Hier soir au briefing, il a été finalement décidé de jouer la tranquillité. Je ne vais pas faire deux dernières journées expérimentales. La difficulté de trouver un hébergement, les incertitudes sur le passage à gué de la Paglia (un pont pour randonneurs a été emporté par une crue quelques semaines après son inauguration) m’ont fait choisir la facilité. Je rejoins dans la matinée la Via Francigena au plus près, à Bolsena. Du coup, mon passage en Ombrie est déjà terminé et je fais une nouvelle incursion au nord de la région de Rome.
Je sombre dans la facilité, puisque à Bolsena, je fais le touriste. Je commence par visiter cette jolie ville balnéaire au bord de son lac. La ville est célèbre pour son miracle. Un prêtre qui avait des doutes sur la présence du corps du Christ dans l’ostie vit celui-ci se mettre à saigner. Des pierres dans un reliquaire portent encore les traces du sang du Christ. Le pape Urbain IV, toujours lui, instituat à la suite de cela la fête du Corpus Christi ou Fête-Dieu qui est célébrée ce dimanche. Une grande procession est prévue à cette occasion à Orvieto.

Bolsena
Bolsena

L’église abrite également le tombeau de sainte Christine. Après ces pieuses visites, je poursuis ma villégiature par une baignade dans le lac presque parfaitement circulaire, formé dans un ancien cratère. C’est ce volcan qui est à l’origine du rocher où se trouve Orvieto.
Après la baignade, je poursuis sur la Via Francigena jusqu’à San Lorenzo Nuovo. Maintenant que je suis sur un chemin documenté et fréquenté, le briefing du soir va perdre de son intérêt. Je ne vais avoir qu’à soigner la réhydratation.

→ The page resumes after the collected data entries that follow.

(* ===== verification/GroupUsable.v ===== *)
(** * Groups: additional usable groups

    Model of [features/system-settings/models/group-special-usable-editor.tsx].
    The setting is a JSON text: for every ownership group an object whose keys
    are rules ([+:g] lets its users use the group [g] too; other keys are kept
    but not shown) and whose values are descriptions. The editor holds nothing
    but the text and the chosen target of every row: what it shows is computed
    from the text, and every edit writes a new text.

    The comparison of the language's locale is an argument. Group names that
    are members of every object are outside the model. *)

From Stdlib Require Import String.
From S2P Require Import JsArith JsonText JsObject GroupRatio.

(** ** Reading and writing the setting *)

(** The rules of an ownership group, and of all of them, as objects. *)
Abbreviation Rules := (list (jstr * jstr)).
Definition SpecialUsableMap : Type := list (jstr * Rules).

Definition safeParseRecord (str : jstr) : object :=
  if negb (nonempty (trim str)) then []
  else match json_parse str with Some (JObj o) => o | _ => [] end.

(** [Object.fromEntries(entries)] *)
Definition fromEntries {V} (entries : list (jstr * V)) : list (jstr * V) :=
  foldl (λ o (e : jstr * V), obj_set o e.1 e.2) [] entries.

Definition named {V} (e : jstr * V) : bool := nonempty (trim e.1).

Definition rule_text (desc : json) : jstr := match desc with JStr s => s | _ => [] end.

Definition read_rules (rules : object) : Rules :=
  map (λ e : jstr * json, (e.1, rule_text e.2)) (filterb named (own_entries rules)).

Definition read_step (result : SpecialUsableMap) (e : jstr * json) : SpecialUsableMap :=
  match e.2 with
  | JObj rules => let entries := read_rules rules in
                  if nonempty entries then obj_set result e.1 (fromEntries entries) else result
  | _ => result
  end.

Definition safeParseSpecialUsable (str : jstr) : SpecialUsableMap :=
  foldl read_step [] (own_entries (safeParseRecord str)).

Definition clean_step (cleaned : SpecialUsableMap) (e : jstr * Rules) : SpecialUsableMap :=
  let entries := filterb (λ r, nonempty e.1 && named r) (own_entries e.2) in
  if nonempty entries then obj_set cleaned e.1 (fromEntries entries) else cleaned.

Definition cleaned_rules (m : SpecialUsableMap) : SpecialUsableMap := foldl clean_step [] (own_entries m).

Definition rules_json (rules : Rules) : json := JObj (map (λ e : jstr * jstr, (e.1, JStr e.2)) rules).
Definition special_json (m : SpecialUsableMap) : json :=
  JObj (map (λ e : jstr * Rules, (e.1, rules_json e.2)) m).

Definition serializeSpecialUsable (m : SpecialUsableMap) : jstr :=
  let cleaned := cleaned_rules m in
  if nonempty cleaned then json_stringify_2 (special_json cleaned) else js "{}".

(** ** What is shown *)

Section Shown.
Context (localeCompare : jstr → jstr → Z).

Definition sort_names (names : list jstr) : list jstr := stable_sort (λ a b, localeCompare a b <=? 0) names.

Definition getGroupNames (texts : list jstr) : list jstr :=
  sort_names (js_set (filterb (λ k, nonempty (trim k)) (concat (map (λ t, own_keys (safeParseRecord t)) texts)))).

Definition getDescriptionMap (groupRatio userUsableGroups : jstr) : Rules :=
  foldl (λ d (e : jstr * json), obj_set d e.1 (match e.2 with JStr s => s | _ => e.1 end))
    (foldl (λ d n, obj_set d n n) [] (own_keys (safeParseRecord groupRatio)))
    (own_entries (safeParseRecord userUsableGroups)).

Definition plus_key (target : jstr) : jstr := js "+:" ++ target.

Record AddedGroup := { ag_rawKey : jstr; ag_name : jstr; ag_description : jstr }.

Definition rules_of (m : SpecialUsableMap) (group : jstr) : Rules := default [] (obj_get m group).

Definition addedGroups (m : SpecialUsableMap) (group : jstr) : list AddedGroup :=
  stable_sort (λ a b, localeCompare (ag_name a) (ag_name b) <=? 0)
    (map (λ e : jstr * jstr, {| ag_rawKey := e.1; ag_name := drop 2 e.1; ag_description := e.2 |})
       (filterb (λ e, starts_with (js "+:") e.1) (own_entries (rules_of m group)))).

Definition addableGroups (available : list jstr) (m : SpecialUsableMap) (group : jstr) : list jstr :=
  filterb (λ n, negb (bool_decide (n = group)) && negb (bool_decide (n ∈ map ag_name (addedGroups m group)))) available.

Definition availableGroups (groupRatio userUsableGroups : jstr) : list jstr :=
  getGroupNames [groupRatio; userUsableGroups].

Definition ownershipGroups (available : list jstr) (m : SpecialUsableMap) : list jstr :=
  sort_names (js_set (available ++ own_keys m)).

(** The target shown in a row: the chosen one while it can be added, else the first. *)
Definition selectedTarget (selected : list (jstr * jstr)) (available : list jstr) (m : SpecialUsableMap)
    (group : jstr) : jstr :=
  let addable := addableGroups available m group in
  let chosen := default [] (obj_get selected group) in
  if nonempty chosen && bool_decide (chosen ∈ addable) then chosen else default [] (head addable).
End Shown.

(** ** Edits *)

(** The rules after [addGroup], or [None] where it does nothing. *)
Definition add_rule (descriptions : Rules) (group target : jstr) (m : SpecialUsableMap) : option SpecialUsableMap :=
  if negb (nonempty group) || negb (nonempty target) then None
  else
    let d := default [] (obj_get descriptions target) in
    Some (obj_set m group (obj_set (rules_of m group) (plus_key target) (if nonempty d then d else target))).

Definition remove_rule (group rawKey : jstr) (m : SpecialUsableMap) : option SpecialUsableMap :=
  if negb (nonempty group) then None
  else
    let nextInner := obj_delete (rules_of m group) rawKey in
    Some (if nonempty nextInner then obj_set m group nextInner else obj_delete m group).

Inductive UsableEdit :=
| AddGroup (ownershipGroup targetGroup : jstr)
| RemoveGroup (ownershipGroup rawKey : jstr).

(** The props and the state of the editor. *)
Record UsableEditor := {
  ue_value : jstr;
  ue_descriptions : Rules;
  ue_selected : list (jstr * jstr);
}.

(** [emit(nextRules)]; the parent hands the text back. *)
Definition emit_rules (next : SpecialUsableMap) (selected : list (jstr * jstr)) (e : UsableEditor) : UsableEditor :=
  {| ue_value := serializeSpecialUsable next; ue_descriptions := ue_descriptions e; ue_selected := selected |}.

Definition usable_edit (ed : UsableEdit) (e : UsableEditor) : UsableEditor :=
  let rules := safeParseSpecialUsable (ue_value e) in
  match ed with
  | AddGroup group target =>
      match add_rule (ue_descriptions e) group target rules with
      | Some next => emit_rules next (obj_set (ue_selected e) group []) e
      | None => e
      end
  | RemoveGroup group rawKey =>
      match remove_rule group rawKey rules with
      | Some next => emit_rules next (ue_selected e) e
      | None => e
      end
  end.

Definition usable_edits (l : list UsableEdit) (e : UsableEditor) : UsableEditor :=
  foldl (λ e ed, usable_edit ed e) e l.

(** ** Evaluations *)

Definition sample_usable : UsableEditor :=
  {| ue_value := json_stringify (JObj [entry "vip" (JObj [entry "-:old" (str "x"); entry " " (str "y")]); entry "n" (num 1)]);
     ue_descriptions := getDescriptionMap [] (json_stringify (JObj [entry "svip" (str "Super")]));
     ue_selected := [] |}.

Example usable_run :
  let e := usable_edits [AddGroup (js "vip") (js "svip"); AddGroup (js "7") (js "q"); RemoveGroup (js "vip") (js "-:old")]
             sample_usable in
  safeParseSpecialUsable (ue_value e)
  = [(js "7", [(js "+:q", js "q")]); (js "vip", [(js "+:svip", js "Super")])].
Proof. by_eval. Qed.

28 mai : San Lorenzo Nuovo – Radicòfani

Je marche toute la journée sur la Via Francigena. Cette voie des français vers Rome est le pendant du Camino Francès vers Compostelle. Historiquement, c’est plutôt le Camino Francés qui est le pendant de la Via Francigena.
Les premiers écrits de pèlerinages à Rome sont largement antérieurs à la « découverte » du tombeau de saint Jacques à Compostelle. Aujourd’hui, avec le marketing intensif de la Galice, la Via Francigena est passée un peu au second plan. Pourtant, cette voie était aussi importante voire plus fréquentée. Elle était à la fois le chemin vers Rome, les tombeaux de saint Pierre et saint Paul, le siège papal mais aussi pour beaucoup de pèlerins un chemin vers Jérusalem. Ils embarquaient ensuite vers la terre sainte depuis les ports du sud de l’Italie.
Le plus ancien itinéraire de pèlerinage connu, celui d’un pèlerin en l’an 333 de Bordeaux à Jérusalem  passe par Rome au retour. Sa remontée de l’Italie est assez éloignée de la Via Francigena que l’on connaît actuellement. La version contemporaine de la voie reprend en général l’itinéraire en 990 de l’évêque Sigeric de Canterbury à Rome.
L’ancienne voie romaine, la Via Cassia est la colonne vertébrale de la Via Francigena. Derrière ce joli nom et ce prestigieux passé, se cache une large route avec la circulation, le bruit des camions, les Fangio en herbe… Vous voyez l’image de Jérôme Kerviel marchant sur le bas-côté de la route avec les voitures passant à toute vitesse ? Eh bien, la belle Via Cassia, c’est ça.
Heureusement, le chemin aujourd’hui cherche à l’éviter et je prends toutes les variantes qui le permettent. Il reste quand même pas mal de bitume. Même si ce sont des petites routes, la journée aura du mal à se faire une place au milieu de celles des Madonie, de la Sila, du Pollino, des Simbruini…etc.

En montant à Radicofani
En montant à Radicofani

En plus, le temps n’arrangeait pas le paysage avec un soleil voilé qui écrasait les reliefs et les couleurs. Du coup, certains moments, je me suis mis en mode apnée : casque sur les oreilles, tête baissée et j’ai avancé, plus exactement de 44 kilomètres et ce soir, à Radicòfani, je suis en Toscane.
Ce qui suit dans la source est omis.